(Collected data entries)
-=-=-

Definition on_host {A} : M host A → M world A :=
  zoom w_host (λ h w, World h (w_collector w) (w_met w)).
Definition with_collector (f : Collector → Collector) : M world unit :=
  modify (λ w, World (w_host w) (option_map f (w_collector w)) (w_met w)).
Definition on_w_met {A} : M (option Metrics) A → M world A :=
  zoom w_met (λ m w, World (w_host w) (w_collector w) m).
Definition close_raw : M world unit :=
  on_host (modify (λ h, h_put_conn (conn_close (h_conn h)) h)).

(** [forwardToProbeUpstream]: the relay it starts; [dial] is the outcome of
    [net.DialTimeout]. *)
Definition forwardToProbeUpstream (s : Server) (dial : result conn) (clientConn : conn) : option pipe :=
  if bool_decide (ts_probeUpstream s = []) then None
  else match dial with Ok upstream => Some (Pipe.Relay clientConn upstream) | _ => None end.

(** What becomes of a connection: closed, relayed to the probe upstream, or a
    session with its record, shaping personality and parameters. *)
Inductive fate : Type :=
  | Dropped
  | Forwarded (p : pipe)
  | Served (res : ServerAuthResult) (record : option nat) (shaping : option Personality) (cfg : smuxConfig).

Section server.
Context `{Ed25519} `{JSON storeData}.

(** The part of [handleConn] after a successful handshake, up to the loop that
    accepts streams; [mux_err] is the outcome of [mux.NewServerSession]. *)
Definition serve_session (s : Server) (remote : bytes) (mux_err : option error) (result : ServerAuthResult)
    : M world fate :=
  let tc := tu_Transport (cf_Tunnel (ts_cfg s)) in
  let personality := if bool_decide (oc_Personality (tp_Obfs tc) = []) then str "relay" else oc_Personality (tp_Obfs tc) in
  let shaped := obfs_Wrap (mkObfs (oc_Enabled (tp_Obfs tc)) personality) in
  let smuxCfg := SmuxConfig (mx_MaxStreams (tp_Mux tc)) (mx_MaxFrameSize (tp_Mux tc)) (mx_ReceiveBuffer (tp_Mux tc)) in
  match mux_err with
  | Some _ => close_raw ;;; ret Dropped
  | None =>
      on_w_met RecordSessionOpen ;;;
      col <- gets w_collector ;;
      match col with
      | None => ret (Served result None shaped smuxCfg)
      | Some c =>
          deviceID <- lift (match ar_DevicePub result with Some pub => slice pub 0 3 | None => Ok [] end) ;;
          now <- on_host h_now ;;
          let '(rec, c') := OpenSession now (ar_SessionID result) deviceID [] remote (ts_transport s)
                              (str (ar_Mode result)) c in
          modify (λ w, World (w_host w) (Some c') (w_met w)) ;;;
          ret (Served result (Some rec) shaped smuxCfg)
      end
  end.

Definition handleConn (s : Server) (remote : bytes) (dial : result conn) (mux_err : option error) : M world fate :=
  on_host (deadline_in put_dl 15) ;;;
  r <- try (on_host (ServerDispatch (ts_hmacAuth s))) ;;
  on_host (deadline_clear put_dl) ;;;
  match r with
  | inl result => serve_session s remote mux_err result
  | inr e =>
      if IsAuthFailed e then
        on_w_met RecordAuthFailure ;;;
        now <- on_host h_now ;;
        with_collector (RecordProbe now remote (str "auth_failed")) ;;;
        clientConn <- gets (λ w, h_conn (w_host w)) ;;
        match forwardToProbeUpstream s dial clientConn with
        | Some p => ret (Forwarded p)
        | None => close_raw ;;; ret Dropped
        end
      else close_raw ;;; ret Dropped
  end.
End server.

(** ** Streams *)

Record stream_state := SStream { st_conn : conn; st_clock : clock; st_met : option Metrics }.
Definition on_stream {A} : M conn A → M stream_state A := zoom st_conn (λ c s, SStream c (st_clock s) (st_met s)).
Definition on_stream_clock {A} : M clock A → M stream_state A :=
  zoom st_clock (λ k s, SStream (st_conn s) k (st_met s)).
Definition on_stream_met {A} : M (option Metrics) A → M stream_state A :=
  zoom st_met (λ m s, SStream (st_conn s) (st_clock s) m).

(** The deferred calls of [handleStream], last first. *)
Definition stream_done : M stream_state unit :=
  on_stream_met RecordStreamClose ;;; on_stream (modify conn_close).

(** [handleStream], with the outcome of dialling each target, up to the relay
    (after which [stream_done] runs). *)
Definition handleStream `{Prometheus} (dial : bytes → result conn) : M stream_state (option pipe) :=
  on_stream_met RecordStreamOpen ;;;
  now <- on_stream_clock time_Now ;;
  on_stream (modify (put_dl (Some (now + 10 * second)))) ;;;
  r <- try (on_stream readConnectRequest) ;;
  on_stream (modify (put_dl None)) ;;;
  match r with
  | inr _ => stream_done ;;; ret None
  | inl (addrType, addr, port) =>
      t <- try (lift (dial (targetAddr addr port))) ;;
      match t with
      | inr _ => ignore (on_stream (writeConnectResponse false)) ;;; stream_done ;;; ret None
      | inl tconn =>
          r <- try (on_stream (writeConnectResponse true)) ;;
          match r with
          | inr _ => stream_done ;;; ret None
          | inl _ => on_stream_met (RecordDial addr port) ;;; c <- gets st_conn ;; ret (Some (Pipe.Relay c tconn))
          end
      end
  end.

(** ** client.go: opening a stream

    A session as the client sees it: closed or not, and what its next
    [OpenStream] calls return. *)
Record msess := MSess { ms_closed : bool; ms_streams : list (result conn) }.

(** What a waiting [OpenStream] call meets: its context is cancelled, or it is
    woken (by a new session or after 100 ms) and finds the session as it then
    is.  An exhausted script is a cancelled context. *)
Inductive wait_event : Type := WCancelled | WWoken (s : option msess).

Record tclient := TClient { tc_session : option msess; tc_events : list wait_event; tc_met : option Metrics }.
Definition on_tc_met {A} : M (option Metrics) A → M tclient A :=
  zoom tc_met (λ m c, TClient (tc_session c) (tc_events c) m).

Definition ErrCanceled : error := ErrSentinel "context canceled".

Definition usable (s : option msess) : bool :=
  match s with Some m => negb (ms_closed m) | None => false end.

-=-=-

Task to carry out:
The lines from the one holding "match t with" to the final line of the entries, both included, are what should be output, exactly and alone.

Task output:
      match t with
      | inr _ => ignore (on_stream (writeConnectResponse false)) ;;; stream_done ;;; ret None
      | inl tconn =>
          r <- try (on_stream (writeConnectResponse true)) ;;
          match r with
          | inr _ => stream_done ;;; ret None
          | inl _ => on_stream_met (RecordDial addr port) ;;; c <- gets st_conn ;; ret (Some (Pipe.Relay c tconn))
          end
      end
  end.

(** ** client.go: opening a stream

    A session as the client sees it: closed or not, and what its next
    [OpenStream] calls return. *)
Record msess := MSess { ms_closed : bool; ms_streams : list (result conn) }.

(** What a waiting [OpenStream] call meets: its context is cancelled, or it is
    woken (by a new session or after 100 ms) and finds the session as it then
    is.  An exhausted script is a cancelled context. *)
Inductive wait_event : Type := WCancelled | WWoken (s : option msess).

Record tclient := TClient { tc_session : option msess; tc_events : list wait_event; tc_met : option Metrics }.
Definition on_tc_met {A} : M (option Metrics) A → M tclient A :=
  zoom tc_met (λ m c, TClient (tc_session c) (tc_events c) m).

Definition ErrCanceled : error := ErrSentinel "context canceled".

Definition usable (s : option msess) : bool :=
  match s with Some m => negb (ms_closed m) | None => false end.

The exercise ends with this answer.